__WHAT IS NEEDED__. Every line of the data that includes "keeps" should be copied out.

-------- LISTED RECORDS

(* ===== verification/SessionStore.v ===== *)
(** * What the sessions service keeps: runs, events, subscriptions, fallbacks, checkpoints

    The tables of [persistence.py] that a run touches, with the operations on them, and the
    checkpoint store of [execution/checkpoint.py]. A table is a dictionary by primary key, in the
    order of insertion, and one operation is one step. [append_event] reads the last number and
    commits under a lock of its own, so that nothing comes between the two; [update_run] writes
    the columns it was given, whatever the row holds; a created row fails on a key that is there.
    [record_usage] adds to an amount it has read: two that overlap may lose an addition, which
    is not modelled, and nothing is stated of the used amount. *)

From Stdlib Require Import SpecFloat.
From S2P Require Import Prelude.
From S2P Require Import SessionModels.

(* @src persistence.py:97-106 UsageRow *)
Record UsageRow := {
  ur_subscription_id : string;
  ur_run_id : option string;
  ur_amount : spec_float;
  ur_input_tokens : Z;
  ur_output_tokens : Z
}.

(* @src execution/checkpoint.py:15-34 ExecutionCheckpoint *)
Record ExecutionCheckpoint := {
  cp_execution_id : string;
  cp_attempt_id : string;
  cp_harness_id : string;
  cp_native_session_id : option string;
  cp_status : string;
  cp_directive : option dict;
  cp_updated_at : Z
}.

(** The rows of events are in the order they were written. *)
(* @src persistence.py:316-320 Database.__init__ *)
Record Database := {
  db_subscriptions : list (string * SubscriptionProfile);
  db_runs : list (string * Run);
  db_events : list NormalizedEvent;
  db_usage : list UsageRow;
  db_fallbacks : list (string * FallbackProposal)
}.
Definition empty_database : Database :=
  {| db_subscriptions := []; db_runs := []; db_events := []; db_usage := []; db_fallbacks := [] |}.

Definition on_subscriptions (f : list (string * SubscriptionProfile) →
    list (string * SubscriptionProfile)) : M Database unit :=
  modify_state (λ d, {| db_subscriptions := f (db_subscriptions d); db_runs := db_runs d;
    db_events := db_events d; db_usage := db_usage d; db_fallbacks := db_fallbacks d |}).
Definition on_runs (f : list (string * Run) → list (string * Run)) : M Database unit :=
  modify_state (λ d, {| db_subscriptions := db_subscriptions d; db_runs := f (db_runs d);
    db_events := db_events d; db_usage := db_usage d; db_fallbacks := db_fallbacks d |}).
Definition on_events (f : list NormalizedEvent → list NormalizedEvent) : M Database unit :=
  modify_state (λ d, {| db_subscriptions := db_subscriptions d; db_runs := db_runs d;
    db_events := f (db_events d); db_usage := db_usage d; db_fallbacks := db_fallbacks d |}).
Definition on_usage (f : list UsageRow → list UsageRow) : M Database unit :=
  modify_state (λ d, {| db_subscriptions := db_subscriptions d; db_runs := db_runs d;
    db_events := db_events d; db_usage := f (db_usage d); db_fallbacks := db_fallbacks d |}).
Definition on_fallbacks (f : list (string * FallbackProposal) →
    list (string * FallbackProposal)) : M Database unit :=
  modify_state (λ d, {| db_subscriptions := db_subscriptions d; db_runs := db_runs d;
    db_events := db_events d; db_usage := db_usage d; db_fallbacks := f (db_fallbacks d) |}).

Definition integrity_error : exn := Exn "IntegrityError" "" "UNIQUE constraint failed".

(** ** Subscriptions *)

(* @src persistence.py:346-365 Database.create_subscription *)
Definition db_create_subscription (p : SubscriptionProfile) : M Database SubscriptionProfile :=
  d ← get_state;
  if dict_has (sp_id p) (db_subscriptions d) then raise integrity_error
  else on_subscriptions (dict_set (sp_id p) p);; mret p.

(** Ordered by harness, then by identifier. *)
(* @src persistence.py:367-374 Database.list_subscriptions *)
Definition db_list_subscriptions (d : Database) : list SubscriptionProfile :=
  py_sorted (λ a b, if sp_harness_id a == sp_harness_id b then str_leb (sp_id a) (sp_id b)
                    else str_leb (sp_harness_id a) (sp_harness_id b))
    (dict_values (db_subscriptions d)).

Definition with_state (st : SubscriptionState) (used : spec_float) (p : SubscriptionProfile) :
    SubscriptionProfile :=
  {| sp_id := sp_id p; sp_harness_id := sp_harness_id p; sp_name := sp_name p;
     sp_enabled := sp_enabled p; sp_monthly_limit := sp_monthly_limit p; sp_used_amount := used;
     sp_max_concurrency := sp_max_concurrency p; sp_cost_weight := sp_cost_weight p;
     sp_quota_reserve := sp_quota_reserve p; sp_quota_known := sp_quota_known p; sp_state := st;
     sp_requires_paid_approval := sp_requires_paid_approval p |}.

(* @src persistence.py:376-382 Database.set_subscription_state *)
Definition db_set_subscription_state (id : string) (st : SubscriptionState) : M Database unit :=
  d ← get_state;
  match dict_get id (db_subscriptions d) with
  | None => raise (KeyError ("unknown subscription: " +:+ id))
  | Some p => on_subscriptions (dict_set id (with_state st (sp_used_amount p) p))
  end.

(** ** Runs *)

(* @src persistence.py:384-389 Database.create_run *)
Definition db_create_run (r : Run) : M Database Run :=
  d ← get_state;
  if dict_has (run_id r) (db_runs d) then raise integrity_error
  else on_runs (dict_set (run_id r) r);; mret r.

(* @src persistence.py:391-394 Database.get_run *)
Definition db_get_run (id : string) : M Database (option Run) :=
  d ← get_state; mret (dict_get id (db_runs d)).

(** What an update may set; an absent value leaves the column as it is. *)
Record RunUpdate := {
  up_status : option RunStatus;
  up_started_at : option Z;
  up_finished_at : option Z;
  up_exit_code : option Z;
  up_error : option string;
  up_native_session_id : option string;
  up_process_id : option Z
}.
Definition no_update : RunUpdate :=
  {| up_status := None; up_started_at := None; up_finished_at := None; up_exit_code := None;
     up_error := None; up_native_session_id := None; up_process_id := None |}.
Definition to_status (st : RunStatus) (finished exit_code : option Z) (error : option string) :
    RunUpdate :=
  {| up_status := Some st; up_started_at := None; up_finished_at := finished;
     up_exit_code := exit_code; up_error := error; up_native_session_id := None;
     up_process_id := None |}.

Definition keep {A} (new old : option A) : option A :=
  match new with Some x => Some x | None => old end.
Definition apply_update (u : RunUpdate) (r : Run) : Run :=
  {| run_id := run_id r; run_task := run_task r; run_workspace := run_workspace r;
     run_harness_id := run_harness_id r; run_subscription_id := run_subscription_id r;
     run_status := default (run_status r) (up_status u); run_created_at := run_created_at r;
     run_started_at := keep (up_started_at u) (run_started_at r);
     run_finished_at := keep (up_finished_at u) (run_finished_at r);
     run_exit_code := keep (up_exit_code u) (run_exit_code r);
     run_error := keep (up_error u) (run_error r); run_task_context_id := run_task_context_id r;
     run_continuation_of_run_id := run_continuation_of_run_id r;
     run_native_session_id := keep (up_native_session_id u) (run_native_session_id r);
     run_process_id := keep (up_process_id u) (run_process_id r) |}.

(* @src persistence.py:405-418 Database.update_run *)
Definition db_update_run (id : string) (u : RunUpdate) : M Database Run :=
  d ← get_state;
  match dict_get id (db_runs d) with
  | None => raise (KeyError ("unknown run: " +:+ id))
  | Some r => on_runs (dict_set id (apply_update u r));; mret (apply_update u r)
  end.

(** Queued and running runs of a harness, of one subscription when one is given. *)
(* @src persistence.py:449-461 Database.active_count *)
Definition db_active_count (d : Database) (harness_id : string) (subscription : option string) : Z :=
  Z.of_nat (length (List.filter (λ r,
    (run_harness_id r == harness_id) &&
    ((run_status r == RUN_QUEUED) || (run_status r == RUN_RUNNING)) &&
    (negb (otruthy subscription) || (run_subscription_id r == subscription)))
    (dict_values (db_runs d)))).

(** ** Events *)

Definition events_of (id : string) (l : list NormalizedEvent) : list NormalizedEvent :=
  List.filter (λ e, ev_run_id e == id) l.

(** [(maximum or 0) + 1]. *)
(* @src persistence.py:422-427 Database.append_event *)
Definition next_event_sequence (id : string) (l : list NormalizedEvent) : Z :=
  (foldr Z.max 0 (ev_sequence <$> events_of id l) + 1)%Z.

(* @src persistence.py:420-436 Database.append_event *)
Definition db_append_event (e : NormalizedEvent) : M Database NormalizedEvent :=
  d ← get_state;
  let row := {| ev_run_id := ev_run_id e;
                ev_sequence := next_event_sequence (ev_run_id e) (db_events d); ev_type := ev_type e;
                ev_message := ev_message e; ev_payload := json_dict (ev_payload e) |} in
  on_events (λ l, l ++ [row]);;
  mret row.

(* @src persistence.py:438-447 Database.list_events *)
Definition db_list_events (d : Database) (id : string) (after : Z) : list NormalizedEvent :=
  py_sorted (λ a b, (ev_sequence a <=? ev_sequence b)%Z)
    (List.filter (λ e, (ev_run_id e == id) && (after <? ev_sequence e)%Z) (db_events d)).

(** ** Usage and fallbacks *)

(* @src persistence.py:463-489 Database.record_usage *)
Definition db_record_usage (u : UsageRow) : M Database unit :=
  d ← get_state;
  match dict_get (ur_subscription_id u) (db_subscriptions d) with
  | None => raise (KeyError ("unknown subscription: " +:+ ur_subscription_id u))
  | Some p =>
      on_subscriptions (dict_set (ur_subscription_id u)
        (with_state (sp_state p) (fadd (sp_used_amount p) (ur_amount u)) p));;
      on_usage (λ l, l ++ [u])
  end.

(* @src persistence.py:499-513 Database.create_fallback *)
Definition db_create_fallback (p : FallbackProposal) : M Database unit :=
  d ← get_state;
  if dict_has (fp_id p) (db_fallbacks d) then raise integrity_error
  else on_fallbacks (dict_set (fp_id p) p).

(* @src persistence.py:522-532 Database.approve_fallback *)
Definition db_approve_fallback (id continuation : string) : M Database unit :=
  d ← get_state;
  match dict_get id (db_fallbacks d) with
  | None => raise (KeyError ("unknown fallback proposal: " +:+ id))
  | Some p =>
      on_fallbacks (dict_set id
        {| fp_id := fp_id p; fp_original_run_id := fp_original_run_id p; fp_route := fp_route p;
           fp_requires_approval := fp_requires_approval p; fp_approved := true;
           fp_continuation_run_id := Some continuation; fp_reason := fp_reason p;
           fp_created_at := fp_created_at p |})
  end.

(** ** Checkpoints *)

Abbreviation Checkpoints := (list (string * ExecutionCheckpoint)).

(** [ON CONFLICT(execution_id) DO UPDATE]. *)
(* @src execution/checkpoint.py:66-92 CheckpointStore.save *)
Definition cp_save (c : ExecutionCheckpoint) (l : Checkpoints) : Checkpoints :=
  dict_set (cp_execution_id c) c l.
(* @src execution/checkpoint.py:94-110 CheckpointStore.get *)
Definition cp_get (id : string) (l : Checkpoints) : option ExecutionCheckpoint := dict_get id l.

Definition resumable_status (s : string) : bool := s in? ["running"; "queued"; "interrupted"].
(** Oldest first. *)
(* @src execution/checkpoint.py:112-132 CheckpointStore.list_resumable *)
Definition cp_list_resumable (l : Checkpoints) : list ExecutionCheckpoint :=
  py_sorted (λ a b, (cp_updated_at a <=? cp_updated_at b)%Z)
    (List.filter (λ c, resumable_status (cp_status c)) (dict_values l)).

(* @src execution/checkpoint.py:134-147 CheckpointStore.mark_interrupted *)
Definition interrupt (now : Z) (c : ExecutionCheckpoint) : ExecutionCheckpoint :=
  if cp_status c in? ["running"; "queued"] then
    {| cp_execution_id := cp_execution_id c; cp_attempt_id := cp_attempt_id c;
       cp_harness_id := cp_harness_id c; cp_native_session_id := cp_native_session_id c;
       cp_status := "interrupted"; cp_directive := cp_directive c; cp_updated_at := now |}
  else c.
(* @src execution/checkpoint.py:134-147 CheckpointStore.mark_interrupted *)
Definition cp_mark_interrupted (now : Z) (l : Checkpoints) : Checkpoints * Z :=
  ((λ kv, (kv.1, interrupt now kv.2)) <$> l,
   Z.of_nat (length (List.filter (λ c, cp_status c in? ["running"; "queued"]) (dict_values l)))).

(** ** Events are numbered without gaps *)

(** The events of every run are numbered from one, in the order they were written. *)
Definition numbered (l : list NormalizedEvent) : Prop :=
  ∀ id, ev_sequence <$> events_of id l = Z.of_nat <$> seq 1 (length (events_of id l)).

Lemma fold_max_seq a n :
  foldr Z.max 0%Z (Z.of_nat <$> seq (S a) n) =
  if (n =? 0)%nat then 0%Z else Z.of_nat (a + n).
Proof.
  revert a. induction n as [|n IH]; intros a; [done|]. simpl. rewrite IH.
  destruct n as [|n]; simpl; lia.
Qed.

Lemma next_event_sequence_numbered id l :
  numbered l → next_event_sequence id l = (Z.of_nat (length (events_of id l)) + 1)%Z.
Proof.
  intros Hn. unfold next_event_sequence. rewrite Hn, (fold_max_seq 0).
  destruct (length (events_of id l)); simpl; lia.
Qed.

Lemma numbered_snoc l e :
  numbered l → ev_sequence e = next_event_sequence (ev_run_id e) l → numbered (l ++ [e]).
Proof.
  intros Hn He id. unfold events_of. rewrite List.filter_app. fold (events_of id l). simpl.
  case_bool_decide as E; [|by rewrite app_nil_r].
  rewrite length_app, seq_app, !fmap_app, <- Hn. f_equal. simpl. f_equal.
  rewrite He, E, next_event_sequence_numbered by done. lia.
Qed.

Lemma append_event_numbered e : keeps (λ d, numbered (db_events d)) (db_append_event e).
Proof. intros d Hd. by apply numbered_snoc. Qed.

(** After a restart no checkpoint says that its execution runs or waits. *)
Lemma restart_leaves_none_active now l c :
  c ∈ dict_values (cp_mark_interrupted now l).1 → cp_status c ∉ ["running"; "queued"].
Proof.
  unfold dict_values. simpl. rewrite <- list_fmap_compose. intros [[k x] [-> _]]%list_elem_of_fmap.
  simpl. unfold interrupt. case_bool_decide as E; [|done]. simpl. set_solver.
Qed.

----------------

__EXERCISE OUTPUT__.
(** * What the sessions service keeps: runs, events, subscriptions, fallbacks, checkpoints
Lemma append_event_numbered e : keeps (λ d, numbered (db_events d)) (db_append_event e).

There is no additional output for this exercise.